Looks like some sort of NPS gorgonian, too much polyp retraction for me to tell. The cause of the missing tissue may be due to insufficient food/starving.
 
Gorgonians require high flow and lots of food in the water column for them to survive;they normally thrive in NPS tanks.
 
It's a photosynthetic one. Do you have enought light for it to thrive?

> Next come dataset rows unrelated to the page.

Lemma read_gate_live t s r c :
  0 ≤ stdout_read_ c → read_live t s r → ∃ c', read_gate t s r c = (true, c') ∧ stdout_read_ c' = stdout_read_ c.
Proof.
  intros Hfd [Ht _]. unfold read_gate. destruct (Z.leb_spec 0 t) as [Hpos|]; [|eauto].
  destruct (Ht Hpos) as [He [e Hp]]. rewrite (proj2 (Z.leb_gt _ _) He), Hp. unfold wait_for_data.
  simpl. rewrite (proj2 (Z.ltb_ge _ _) Hfd). eauto.
Qed.

Lemma read_exact_live rs t s n buf pipe c :
  0 ≤ stdout_read_ c → Forall (read_live t s) rs → (n ≤ reads rs)%nat → (n ≤ length pipe)%nat →
  ∃ c', read_exact rs t s n buf pipe c = Some (true, buf ++ take n pipe, drop n pipe, c') ∧
        stdout_read_ c' = stdout_read_ c.
Proof.
  revert n buf pipe c. induction rs as [|r rs IH]; intros n buf pipe c Hfd Hl Hn Hp; simpl.
  { unfold reads in Hn. simpl in Hn. assert (n = 0%nat) as -> by lia. rewrite app_nil_r. eauto. }
  destruct n as [|n]; [rewrite app_nil_r; eauto|].
  apply Forall_cons in Hl as [Hr Hl]. destruct (read_gate_live t s r c Hfd Hr) as (c1 & -> & Hc1).
  rewrite <- Hc1 in Hfd |- *. destruct Hr as [_ Hr]. unfold reads, moves_in in *. csimpl in *. destruct (rr_read r) as [[|k]| |e]; try done.
  - simpl in Hn.
    set (got := take (S k `min` S n) pipe).
    assert (length got = S k `min` S n)%nat as Hg by (unfold got; rewrite length_take; lia).
    case_bool_decide as Hnil; [rewrite Hnil in Hg; simpl in Hg; lia|].
    destruct (IH (S n - length got)%nat (buf ++ got) (drop (length got) pipe) c1) as (c' & Hr' & Hc');
      [done|done|lia|rewrite length_drop; lia|].
    exists c'. rewrite Hr'. split; [|done]. do 2 f_equal. rewrite Hg. f_equal; [f_equal|].
    + rewrite <- app_assoc. f_equal. unfold got. rewrite take_take_drop. f_equal. lia.
    + rewrite drop_drop. f_equal. lia.
  - by apply IH.
Qed.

Normally a lot of photosynthetic species have brown polyps due to having zooxanthellae in its tissue. Nps generally have brighter and vivid colours.
 
Looks like one of the Caribbean gorgonians, typically found in shallow water (think strong light, like SPS) and high current areas.
 
I am mistaken, I thought it looked like an nps gorgonian, but after another look it looks more photosyntheticy. Then it might be the lights, flow, water chemistry, disease, or something eating it. Some gorgonians periodically shed their 'skin' to rid themselves of algae too.
 
She sheds like crazy, almost every time, I actually think that's why it lost some flesh, from shredding so much, can that be a possibility?
 
Check the flow, they like a good current. May be when it shed some dead skin remains on it and make tissue to rot ( like if it was a plastic or cyanobacteria film.
Also if you do not, add iodide. it's important for them.
 
its a plexaurella - probably a grandifora. Caribbean.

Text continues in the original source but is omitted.